当該種類の株主に交付する配当財産の価額の決定の方法、剰余金の配当をする条件その他剰余金の配当に関する取扱い(地位の優劣)を内容とするもの(108条1項1号・2項1号)。この規定により、配当において他の株式より優越的な地位が認められる株式は優先株式、標準的な地位に置かれるものを普通株式、劣後的な地位に置かれるものを劣後(後配)株式と呼ぶ。

残余財産の分配規定(2号) 編集

当該種類の株主に交付する残余財産の価額の決定の方法、当該残余財産の種類その他残余財産の分配に関する取扱い(地位の優劣)を内容とするもの(108条1項2号・2項2号)。剰余金の配当と同じく優先株式、普通株式、劣後株式がある。

運用の一例として、「残余財産の分配に関し、当該株式の払込金相当額を限度として普通株式に優先する」と定めることが考えられる。これにより当該種類株主は投下資本の回収をより確実にすることが可能になる。

議決権制限規定(3号) 編集

株主総会において議決権を行使することができる事項の制限を内容とするもの(108条1項3号・2項3号)。無議決権株式も可能であるが、その場合でも、その株主は種類株主総会では議決権を行使することができる。

公開会社においては議決権制限株式が発行済株式総数の2分の1を超えたときは直ちに発行済株式総数の2分の1以下にする措置を取らなければならないとされている(115条)。しかし非公開会社においては、このような規制はなされていない。

譲渡制限規定(4号) 編集

譲渡による当該種類の株式の取得について当該株式会社の承認を要することを内容とするもの(108条1項4号・2項4号)。譲渡制限株式という。

種類株式発行会社がある種類の株式の内容を譲渡制限株式とする定款の定めを設ける場合には、当該定款の変更は、原則として当該種類の種類株主を構成員とする種類株主総会など一定の種類株主総会の決議がなければ、その効力を生じない(111条2項)。
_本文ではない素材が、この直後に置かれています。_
(** What a reader that began at [start] and stands at [cur] has been given. *)
Record feed_reads (d : db) (now : Z) (start cur : feedPos) (seen : list RunFinish) : Prop := {
  rd_int : in_int64 cur.1;
  rd_le : pos_le start cur;
  rd_settled : cur = start ∨ cur.1 ≤ now - feed_settle p;
  rd_sorted : StronglySorted pos_after (finish_pos <$> seen);
  rd_within : ∀ f, f ∈ seen → pos_after start (finish_pos f) ∧ pos_le (finish_pos f) cur;
  rd_complete : ∀ e f, e ∈ job_run_finishes d → pos_after start e → pos_le e cur → feed_wanted p d e = Some f → f ∈ seen
}.
Definition feed_inv (s : fstate) : Prop :=
  in_int64 (fs_now s - feed_settle p) ∧
  match fs_start s with
  | None => fs_After s = "" ∧ fs_seen s = []
  | Some start => ∃ cur, fs_After s = encodeFeedCursor cur ∧ feed_reads (fs_db s) (fs_now s) start cur (fs_seen s)
  end.

Lemma feed_reads_begin d now start : in_int64 start.1 → feed_reads d now start start [].
Proof.
  intros Hs. split; [done|apply pos_le_refl|by left|constructor|by intros f ?%elem_of_nil|]. intros e f _ Ha Hle. by destruct Ha.
Qed.
Lemma feed_reads_tick d now t start cur seen : now ≤ t → feed_reads d now start cur seen → feed_reads d t start cur seen.
Proof. intros Ht [? ? [?|?] ? ? ?]; split; try done; [by left|right; lia]. Qed.
Lemma feed_reads_commit d d' now start cur seen :
  feed_commits now d d' → feed_reads d now start cur seen → feed_reads d' now start cur seen.
Proof.
  intros Hc [? ? Hset ? ? Hall]; split; try done. intros e f He Ha Hle Hw. destruct (Hc e He) as [Hy|[Hd Hf]].
  - exfalso. destruct Hset as [->|Hset]; [done|]. destruct Hle as [?|[? _]]; lia.
  - apply (Hall e f); auto.
Qed.
Lemma wanted_sorted d (l : list feedPos) :
  StronglySorted pos_after l → StronglySorted pos_after (finish_pos <$> omap (feed_wanted p d) l).
Proof.
  induction 1 as [|e l _ IH He]; [constructor|]. csimpl. destruct (feed_wanted p d e) as [f|] eqn:Ew; [|done]. csimpl. constructor; [done|].
  apply Forall_forall. intros x (g & -> & Hg)%list_elem_of_fmap. apply list_elem_of_omap in Hg as (e' & He' & Hg).
  rewrite (feed_wanted_pos d e f Ew), (feed_wanted_pos d e' g Hg). rewrite Forall_forall in He. by apply He.
Qed.
Lemma sorted_append (l1 l2 : list feedPos) cur :
  StronglySorted pos_after l1 → StronglySorted pos_after l2 → (∀ e, e ∈ l1 → pos_le e cur) → (∀ e, e ∈ l2 → pos_after cur e) →
  StronglySorted pos_after (l1 ++ l2).
Proof.
  intros H1 H2 Hl Hr. induction H1 as [|e l1 _ IH He]; [done|]. cbn. constructor.
  - apply IH. intros e' He'. apply Hl. by apply list_elem_of_further.
  - apply Forall_app. split; [done|]. apply Forall_forall. intros e' He'. eapply pos_le_after; [|by apply Hr]. apply Hl, list_elem_of_here.
Qed.
(** A page read from [cur]. *)
Lemma feed_reads_page d now start cur seen pre post :
  in_int64 (now - feed_settle p) → feed_range d cur (now - feed_settle p) = pre ++ post → feed_reads d now start cur seen →
  feed_reads d now start (default cur (last pre)) (seen ++ omap (feed_wanted p d) pre).
Proof.
  intros Hnow Hr [Hint Hle Hset Hso Hwi Hall]. destruct (feed_range_spec d cur _ pre post Hr) as (Hps & Hpin & Hpall & _).
  assert (∀ e, e ∈ pre → pos_le e (default cur (last pre))) as Hlast.
  { intros e He. destruct (last pre) as [x|] eqn:Ex; [|apply last_None in Ex as ->; by apply elem_of_nil in He].
    apply last_Some in Ex as [pre' ->]. apply elem_of_app in He as [He|He%list_elem_of_singleton]; [|subst; apply pos_le_refl].
    apply pos_after_le. eapply StronglySorted_app_1_elem_of; [exact Hps|done|by apply list_elem_of_singleton]. }
  assert (pos_le cur (default cur (last pre)) ∧ in_int64 (default cur (last pre)).1 ∧
          (default cur (last pre) = cur ∨ (default cur (last pre)).1 ≤ now - feed_settle p)) as (Hcl & Hli & Hls).
  { destruct (last pre) as [x|] eqn:Ex; cbn; [|split_and!; [apply pos_le_refl|done|by left]].
    apply last_Some_elem_of in Ex. destruct (Hpin x Ex) as (_ & Ha%pos_after_le & Hh). split_and!; [done| |by right].
    unfold in_int64 in *. destruct Ha as [?|[? _]]; lia. }
  split.
  - done.
  - by etrans.
  - destruct Hls as [->|?]; [done|by right].
  - rewrite fmap_app. eapply (sorted_append _ _ cur); [done|by apply wanted_sorted| |].
    + intros x (f & -> & Hf)%list_elem_of_fmap. by apply Hwi.
    + intros x (f & -> & Hf)%list_elem_of_fmap. apply list_elem_of_omap in Hf as (e & He & Hf). rewrite (feed_wanted_pos d e f Hf). by apply Hpin.
  - intros f [Hf|Hf]%elem_of_app; [destruct (Hwi f Hf); split; [done|by etrans]|].
    apply list_elem_of_omap in Hf as (e & He & Hf). rewrite (feed_wanted_pos d e f Hf). split; [|by apply Hlast].
    eapply pos_le_after; [done|by apply Hpin].
  - intros e f He Ha Hel Hw. apply elem_of_app. destruct (decide (pos_le e cur)) as [Hc|Hc]; [left; by apply (Hall e f)|right].
    apply list_elem_of_omap. exists e. split; [|done]. apply Hpall; [done|done| |done].
    destruct Hls as [El|Hls]; [rewrite El in Hel; done|]. destruct Hel as [?|[? _]]; lia.
Qed.

Lemma feed_poll_page s start :
  0 ≤ fp_Settle p → feed_start (fs_now s) (with_After (fs_After s)) = Ok start →
  ∃ pre post, feed_range (fs_db s) start (fs_now s - feed_settle p) = pre ++ post ∧ (post ≠ [] → pre ≠ []) ∧
    feed_poll s = Ok {| fs_db := fs_db s; fs_now := fs_now s; fs_After := encodeFeedCursor (default start (last pre));
      fs_start := Some (default start (fs_start s)); fs_seen := fs_seen s ++ omap (feed_wanted p (fs_db s)) pre |}.
Proof.
  intros Hs Hst. destruct (ListRunFinishes_page (fs_now s) (with_After (fs_After s)) (fs_db s) start) as (pre & post & Hr & Hne & Hl); [done..|].
  exists pre, post. split_and!; [done..|]. unfold feed_poll. rewrite Hst. by rewrite Hl.
Qed.

Context (Hsince : is_zero_time (fp_Since p) = false → in_int64 (fp_Since p)).

(** Where a reader stands, before its first poll and after it. *)
Lemma feed_inv_stands s :
  feed_inv s → ∃ start cur, feed_start (fs_now s) (with_After (fs_After s)) = Ok cur ∧ default cur (fs_start s) = start ∧
    feed_reads (fs_db s) (fs_now s) start cur (fs_seen s).
Proof.
  intros [Hnow Hr]. destruct (fs_start s) as [start|] eqn:Es.
  - destruct Hr as (cur & -> & Hrd). exists start, cur. split_and!; [|done|done]. unfold feed_start. cbn [fp_After with_After].
    apply feed_cursor_roundtrip, Hrd.
  - destruct Hr as [-> ->]. unfold feed_start. cbn [fp_After with_After is_empty negb fp_Since]. 
    destruct (is_zero_time (fp_Since p)) eqn:Ez; cbn; eexists _, _; (split_and!; [done|done|]); apply feed_reads_begin; [done|]. by apply Hsince.
Qed.
Lemma feed_poll_settle s s' : feed_poll s = Ok s' → 0 ≤ fp_Settle p.
Proof.
  unfold feed_poll, ListRunFinishes. destruct (feed_start _ _); [|done]. cbn [fp_Settle with_After].
  destruct (Z.ltb_spec (fp_Settle p) 0); [done|lia].
Qed.
(** A poll of a reader in good standing succeeds and leaves it so. *)
Lemma feed_poll_reads s :
  0 ≤ fp_Settle p → feed_inv s → ∃ start cur pre post,
    default cur (fs_start s) = start ∧ feed_reads (fs_db s) (fs_now s) start cur (fs_seen s) ∧
    feed_range (fs_db s) cur (fs_now s - feed_settle p) = pre ++ post ∧ (post ≠ [] → pre ≠ []) ∧
    feed_poll s = Ok {| fs_db := fs_db s; fs_now := fs_now s; fs_After := encodeFeedCursor (default cur (last pre));
      fs_start := Some start; fs_seen := fs_seen s ++ omap (feed_wanted p (fs_db s)) pre |} ∧
    feed_reads (fs_db s) (fs_now s) start (default cur (last pre)) (fs_seen s ++ omap (feed_wanted p (fs_db s)) pre).
Proof.
  intros Hse Hi. destruct (feed_inv_stands s Hi) as (start & cur & Hst & Hd & Hrd).
  destruct (feed_poll_page s cur Hse Hst) as (pre & post & Hr & Hne & Hp). rewrite Hd in Hp.
  exists start, cur, pre, post. split_and!; try done. destruct Hi as [Hnow _]. by eapply feed_reads_page.
Qed.
Lemma feed_step_inv s s' : feed_inv s → feed_step s s' → feed_inv s'.
Proof.
  intros Hi Hst. revert Hi. destruct Hst as [s1 t Ht Hin|s1 d' Hc|s1 s1' Hp]; intros Hi.
  - destruct Hi as [_ Hr]. split; [done|]. cbn. destruct (fs_start s1); [|done]. destruct Hr as (cur & ? & ?). exists cur. split; [done|].
    by eapply feed_reads_tick.
  - destruct Hi as [? Hr]. split; [done|]. cbn. destruct (fs_start s1); [|done]. destruct Hr as (cur & ? & ?). exists cur. split; [done|].
    by eapply feed_reads_commit.
  - destruct (feed_poll_reads s1 (feed_poll_settle _ _ Hp) Hi) as (start & cur & pre & post & _ & _ & _ & _ & Hp' & Hrd).
    rewrite Hp in Hp'. injection Hp' as ->. split; [apply Hi|]. by exists (default cur (last pre)).
Qed.
Lemma feed_reachable_inv s : feed_reachable s → feed_inv s.
Proof. induction 1 as [d now Hn|s s' _ IH Hs]; [by split|]. by eapply feed_step_inv. Qed.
なお、譲渡制限株式は全部の株式の内容とすることもできる(107条1項1号・2項1号)。日本の会社法では、その発行する全部又は一部の株式の内容として譲渡による当該株式の取得について株式会社の承認を要する旨の定款の定めを設けていない株式会社を公開会社とする(2条5号)。

取得請求権規定(5号) 編集

当該種類の株式について、株主が当該株式会社に対してその取得を請求することができる内容のもの(108条1項5号・2項5号)。取得請求権付株式という。

運用の一例として、議決権の制限された優先株式に取得請求権を付し、取得の対価として普通株式を交付すると定めることが考えられる。これにより優先株主は、必要に応じて保有優先株式を(議決権のある)普通株式に転換し、会社経営に参加する、ということも可能になる。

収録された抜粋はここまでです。